══ Listed entries

(* ===== verification/Proto.v ===== *)
(** * The protobuf layer: [crate::proto] and the [prost] interface

    The message types are generated at build time from [protos/*.proto] and
    their encoders come from the [prost] crate, so the codec is a parameter: the
    class [Message] is what the crate calls ([encode_to_vec], [encoded_len],
    [decode]) and [MessageLaws] is the documented behaviour it relies on.  A
    record keeps the fields the crate reads or writes; [*_rest] stands for the
    wire form of every other field (empty in [Default::default()]). *)
From S2P Require Import Prelude.
#[local] Set Default Goal Selector "!".

(** ** The [prost::Message] interface *)
Class Message (M : Type) := {
  encode_to_vec : M → list byte;
  encoded_len : M → Z;
  (** [Err] carries the [Display] text of [prost::DecodeError]. *)
  msg_decode : list byte → result string M
}.

(** The Rust value exists: every integer field is within its width. *)
Class MsgWf (M : Type) := msg_wf : M → Prop.

Class MessageLaws (M : Type) `{Message M, MsgWf M} := {
  decode_encode : ∀ m, msg_wf m → msg_decode (encode_to_vec m) = Ok m;
  encoded_len_spec : ∀ m, encoded_len m = Z.of_nat (length (encode_to_vec m))
}.

(** A decoded Rust value is a Rust value. *)
Class DecodeWf (M : Type) `{Message M, MsgWf M} :=
  decode_wf : ∀ bs m, msg_decode bs = Ok m → msg_wf m.

(** ** Records *)

(** [CMsgProtoBufHeader] (steammessages_base.proto): the CM routing header. *)
Record CMsgProtoBufHeader := {
  h_steamid : option Z;
  h_client_sessionid : option Z;
  h_jobid_source : option Z;
  h_jobid_target : option Z;
  h_eresult : option Z;
  h_error_message : option string;
  h_rest : list byte
}.

Definition header_default : CMsgProtoBufHeader :=
  {| h_steamid := None; h_client_sessionid := None; h_jobid_source := None;
     h_jobid_target := None; h_eresult := None; h_error_message := None;
     h_rest := [] |}.

(** [CMsgMulti]: a batch of frames, gzip-compressed when [size_unzipped > 0]. *)
Record CMsgMulti := {
  mu_size_unzipped : option Z;
  mu_message_body : option (list byte)
}.

(** [CMsgClientLoggedOff]. *)
Record CMsgClientLoggedOff := { lo_eresult : option Z }.

(** [CMsgClientLogon]: the fields [CmConnection::logon] fills. *)
Record CMsgClientLogon := {
  lg_protocol_version : option Z;
  lg_client_package_version : option Z;
  lg_client_language : option string;
  lg_client_os_type : option Z;
  lg_should_remember_password : option bool;
  lg_account_name : option string;
  lg_access_token : option string;
  lg_supports_rate_limit_response : option bool;
  lg_rest : list byte
}.

(** [CMsgClientLogonResponse]. *)
Record CMsgClientLogonResponse := {
  lr_eresult : option Z;
  lr_heartbeat_seconds : option Z;
  lr_rest : list byte
}.

(** [CMsgGCClient]: the relay envelope. *)
Record CMsgGcClient := {
  gcc_appid : option Z;
  gcc_msgtype : option Z;
  gcc_payload : option (list byte);
  gcc_rest : list byte
}.

(** The GC's own [CMsgProtoBufHeader] (csgo/steammessages.proto). *)
Record GcHeader := {
  gh_job_id_source : option Z;
  gh_job_id_target : option Z;
  gh_rest : list byte
}.

Definition gc_header_default : GcHeader :=
  {| gh_job_id_source := None; gh_job_id_target := None; gh_rest := [] |}.

(** Width conditions of the integer fields. *)
Definition opt_u (w : Z) (o : option Z) : Prop := from_option (in_u w) True o.
Definition opt_i (w : Z) (o : option Z) : Prop := from_option (in_i w) True o.

#[export] Instance header_wf : MsgWf CMsgProtoBufHeader := fun h =>
  opt_u 64 (h_steamid h) ∧ opt_i 32 (h_client_sessionid h) ∧
  opt_u 64 (h_jobid_source h) ∧ opt_u 64 (h_jobid_target h) ∧
  opt_i 32 (h_eresult h).
#[export] Instance multi_wf : MsgWf CMsgMulti := fun m => opt_u 32 (mu_size_unzipped m).
#[export] Instance logged_off_wf : MsgWf CMsgClientLoggedOff := fun m =>
  opt_i 32 (lo_eresult m).
#[export] Instance logon_response_wf : MsgWf CMsgClientLogonResponse := fun m =>
  opt_i 32 (lr_eresult m) ∧ opt_i 32 (lr_heartbeat_seconds m).
#[export] Instance gc_client_wf : MsgWf CMsgGcClient := fun m =>
  opt_u 32 (gcc_appid m) ∧ opt_u 32 (gcc_msgtype m).
#[export] Instance gc_header_wf : MsgWf GcHeader := fun h =>
  opt_u 64 (gh_job_id_source h) ∧ opt_u 64 (gh_job_id_target h).

#[export] Instance opt_u_dec w o : Decision (opt_u w o).
Proof. destruct o; simpl; apply _. Defined.
#[export] Instance opt_i_dec w o : Decision (opt_i w o).
Proof. destruct o; simpl; apply _. Defined.
#[export] Instance header_eq_dec : EqDecision CMsgProtoBufHeader.
Proof. solve_decision. Defined.
#[export] Instance gc_header_eq_dec : EqDecision GcHeader.
Proof. solve_decision. Defined.
(* ===== verification/Driver.v ===== *)
(** * [src/session/driver.rs] and [src/session/state.rs]: the session driver

    The background task that owns a CM socket, correlates requests by job id and
    reconnects.  Oneshot channels live in a store of slots shared by the driver
    and its callers; the [select!] loops become events whose guards are the
    conditions under which the arm is ready, so every interleaving the scheduler
    may choose is a sequence of events. *)
From S2P Require Import Prelude Errors RustStr Proxy Proto Wire Codec Discovery Connection.
#[local] Set Default Goal Selector "!".

(** ** Constants *)
Definition COMMAND_CAPACITY : nat := 64.
Definition EVENT_CAPACITY : nat := 256.
Definition INITIAL_BACKOFF : Z := from_secs 1.
Definition MAX_BACKOFF : Z := from_secs 60.
Definition INITIAL_CONNECT_ATTEMPTS : nat := 4.
Definition EMSG_CLIENT_LOGOFF : Z := 706.
Definition DEFAULT_REQUEST_TIMEOUT : Z := from_secs 30.
Definition PENDING_SWEEP_INTERVAL : Z := from_secs 1.
Definition IDLE_PROBE_MISSES : Z := 6.
Definition MIN_IDLE_TIMEOUT : Z := from_secs 60.
Definition CLOSE_TIMEOUT : Z := from_secs 5.
Definition POST_LOGIN_SNAPSHOT_EMSGS : list Z := [767; 5553; 5587].

(** ** [SessionState] *)
Inductive SessionState :=
  | Disconnected
  | Connecting
  | Authenticating
  | StLoggedOn (steam_id : Z)
  | StLoggedOff (reason : string)
  | Failed (error : string).

#[export] Instance SessionState_eq_dec : EqDecision SessionState.
Proof. solve_decision. Defined.

Definition is_ready (s : SessionState) : bool :=
  match s with StLoggedOn _ => true | _ => false end.
Definition label (s : SessionState) : string :=
  match s with
  | Disconnected => "disconnected"
  | Authenticating => "authenticating"
  | Connecting => "connecting"
  | StLoggedOn _ => "logged_on"
  | StLoggedOff _ => "logged_off"
  | Failed _ => "failed"
  end.

(** ** Oneshot channels

    A slot is a channel as its two ends left it: no value yet, the receiver
    dropped first, a value sent, or the sender dropped without sending. *)
Inductive Answer :=
  | ARequest (r : Result SteamMessage)
  | ANotify (r : Result unit)
  | ALogoff.
Inductive Slot :=
  | SlotOpen
  | SlotClosed
  | SlotFull (v : Answer)
  | SlotDropped.
Abbreviation Slots := (gmap nat Slot).

#[export] Instance Slot_open_dec (o : option Slot) : Decision (o = Some SlotOpen).
Proof. destruct o as [[]|]; (left; done) || (right; done). Defined.

(** [Sender::send] (its result is ignored everywhere), dropping a sender, and
    [Sender::is_closed]. *)
Definition oneshot_send (slots : Slots) (s : nat) (v : Answer) : Slots :=
  if decide (slots !! s = Some SlotOpen) then <[s := SlotFull v]> slots else slots.
Definition oneshot_drop (slots : Slots) (s : nat) : Slots :=
  if decide (slots !! s = Some SlotOpen) then <[s := SlotDropped]> slots else slots.
Definition is_closed (slots : Slots) (s : nat) : bool :=
  match slots !! s with Some SlotClosed => true | _ => false end.
(* ===== verification/Typing.v ===== *)
(** * A session is well typed

    The model keeps Rust's integers as [Z]; this file shows that every integer a session
    holds stays within its Rust type: what the codec decodes, what logon takes over from
    Steam's answer, the job ids the driver issues, and every message it broadcasts, keeps
    or delivers.  The hypothesis is [DecodeWf]: what [prost] decodes is a Rust value. *)
From S2P Require Import Prelude Errors Proto Wire Codec Discovery Connection Driver.
#[local] Set Default Goal Selector "!".

(** ** The types *)
Definition msg_typed (m : SteamMessage) : Prop :=
  in_u 31 (sm_emsg m) ∧ msg_wf (sm_header m).

(** [steam_id: u64], [session_id: i32]; a heartbeat of [1..=i32::MAX] seconds. *)
Definition ids_typed (steam_id session_id : Z) : Prop := in_u 64 steam_id ∧ in_i 32 session_id.
Definition heartbeat_typed (hb : Z) : Prop := from_secs 1 ≤ hb < from_secs (2 ^ 31).

Definition conn_typed (c : CmConnection) : Prop :=
  ids_typed (cc_steam_id c) (cc_session_id c) ∧ Forall msg_typed (cc_inbox c).
Definition logged_typed (ln : LoggedOn) : Prop :=
  ids_typed (ln_steam_id ln) (ln_session_id ln) ∧ heartbeat_typed (ln_heartbeat_interval ln).

(** A reply on a channel. *)
Definition slot_typed (v : Slot) : Prop :=
  match v with SlotFull (ARequest (Ok msg)) => msg_typed msg | _ => True end.
Definition slots_typed (sl : Slots) : Prop := map_Forall (λ _, slot_typed) sl.

(** [next_jobid: u64], never the reserved 0; so are the keys of [pending]. *)
Definition job_typed (j : Z) : Prop := 1 ≤ j < 2 ^ 64.

Record driver_typed (d : SessionDriver) : Prop := {
  dt_ids : ids_typed (sd_steam_id d) (sd_session_id d);
  dt_heartbeat : heartbeat_typed (sd_heartbeat d);
  dt_inbox : Forall msg_typed (sd_inbox d);
  dt_next : job_typed (sd_next_jobid d);
  dt_pending : map_Forall (λ j _, job_typed j) (sd_pending d);
  dt_events : Forall msg_typed (sd_events d);
  dt_slots : slots_typed (sd_slots d)
}.

Lemma Forall_snoc_2 {A} (P : A → Prop) l x : Forall P l → P x → Forall P (l ++ [x]).
Proof. intros Hl Hx. apply list.Forall_app. split; [done|]. by apply list.Forall_singleton. Qed.

(** ** Slots *)
Lemma typed_insert sl s v : slots_typed sl → slot_typed v → slots_typed (<[s := v]> sl).
Proof. intros Hs Hv. by apply map_Forall_insert_2. Qed.
Lemma typed_send sl s v :
  slots_typed sl → slot_typed (SlotFull v) → slots_typed (oneshot_send sl s v).
Proof. intros Hs Hv. unfold oneshot_send. case_decide; [by apply typed_insert|done]. Qed.
Lemma typed_drop sl s : slots_typed sl → slots_typed (oneshot_drop sl s).
Proof. intros Hs. unfold oneshot_drop. case_decide; [by apply typed_insert|done]. Qed.
Lemma typed_drop_all ss sl : slots_typed sl → slots_typed (foldl oneshot_drop sl ss).
Proof. revert sl. induction ss as [|s ss IH]; intros sl Hs; cbn; [done|]. by apply IH, typed_drop. Qed.
Lemma typed_fail_all pending sl reason :
  slots_typed sl → slots_typed (fail_all_pending pending sl reason).
Proof.
  intros Hs. unfold fail_all_pending. apply (map_fold_weak_ind (λ r _, slots_typed r)); [done|].
  intros j e m r _ Hr. by apply typed_send.
Qed.
Lemma typed_sweep now pending sl :
  slots_typed sl → slots_typed (sweep_pending now pending sl).2.
Proof.
  intros Hs. cbn. apply (map_fold_weak_ind (λ r _, slots_typed r)); [done|].
  intros j e m r _ Hr. unfold sweep_slot. destruct (is_closed _ _); [done|].
  destruct (_ <=? _); [by apply typed_send|done].
Qed.
Lemma typed_answer sl command : slots_typed sl → slots_typed (answer_while_down sl command).1.
Proof. intros Hs. destruct command as [[]|]; cbn; [by apply typed_send..|done]. Qed.

(** ** Arms that issue no job id *)
Lemma typed_set_slots d sl : driver_typed d → slots_typed sl → driver_typed (set_slots d sl).
Proof. intros [] Hs. by split. Qed.

Lemma dispatch_typed d msg : driver_typed d → msg_typed msg → driver_typed (dispatch d msg).
Proof.
  intros [] Hm. unfold dispatch. destruct (_ ≫= _) as [[j e]|]; split; cbn; try done.
  - by apply map_Forall_delete.
  - by apply typed_send.
  - by apply Forall_snoc_2.
Qed.
Lemma foldl_dispatch_typed msgs d :
  driver_typed d → Forall msg_typed msgs → driver_typed (foldl dispatch d msgs).
Proof.
  intros Hd Hm. revert d Hd. induction Hm as [|m msgs Hm _ IH]; intros d Hd; cbn; [done|].
  by apply IH, dispatch_typed.
Qed.

Lemma fail_all_typed d reason :
  driver_typed d →
  driver_typed (set_slots (set_pending d ∅) (fail_all_pending (sd_pending d) (sd_slots d) reason)).
Proof. intros []. split; cbn; try done. by apply typed_fail_all. Qed.

Lemma on_exit_typed now handles d exit :
  driver_typed d → driver_typed (w_driver (on_exit now handles d exit)).
Proof.
  intros Hd. destruct exit; [by apply fail_all_typed..|]. cbn.
  assert (driver_typed (drain_inbox d)) as Hdr.
  { destruct (foldl_dispatch_typed (sd_inbox d) d Hd (dt_inbox _ Hd)). by split; cbn. }
  by destruct (fail_all_typed _ "session reconnecting" Hdr).
Qed.

Lemma after_arm_typed now handles nh ns r :
  driver_typed r.1 → driver_typed (w_driver (after_arm now handles nh ns r)).
Proof. destruct r as [d [exit|]]; [apply on_exit_typed|done]. Qed.

Lemma on_sweep_typed now d : driver_typed d → driver_typed (on_sweep now d).1.
Proof.
  intros []. unfold on_sweep. destruct (read_idle_expired _ _ _); [by split|]. split; cbn; try done.
  - intros j e [Hj _]%map_lookup_filter_Some. by eapply dt_pending0.
  - by apply (typed_sweep now (sd_pending d)).
Qed.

════

**Work to be completed**
The stretch of entries above that starts with the line containing "(** ** The types *)" and goes on through the line containing "Record driver_typed (d" is to be transcribed exactly, and no other line is to be transcribed.

**Exercise response**
(** ** The types *)
Definition msg_typed (m : SteamMessage) : Prop :=
  in_u 31 (sm_emsg m) ∧ msg_wf (sm_header m).

(** [steam_id: u64], [session_id: i32]; a heartbeat of [1..=i32::MAX] seconds. *)
Definition ids_typed (steam_id session_id : Z) : Prop := in_u 64 steam_id ∧ in_i 32 session_id.
Definition heartbeat_typed (hb : Z) : Prop := from_secs 1 ≤ hb < from_secs (2 ^ 31).

Definition conn_typed (c : CmConnection) : Prop :=
  ids_typed (cc_steam_id c) (cc_session_id c) ∧ Forall msg_typed (cc_inbox c).
Definition logged_typed (ln : LoggedOn) : Prop :=
  ids_typed (ln_steam_id ln) (ln_session_id ln) ∧ heartbeat_typed (ln_heartbeat_interval ln).

(** A reply on a channel. *)
Definition slot_typed (v : Slot) : Prop :=
  match v with SlotFull (ARequest (Ok msg)) => msg_typed msg | _ => True end.
Definition slots_typed (sl : Slots) : Prop := map_Forall (λ _, slot_typed) sl.

(** [next_jobid: u64], never the reserved 0; so are the keys of [pending]. *)
Definition job_typed (j : Z) : Prop := 1 ≤ j < 2 ^ 64.

Record driver_typed (d : SessionDriver) : Prop := {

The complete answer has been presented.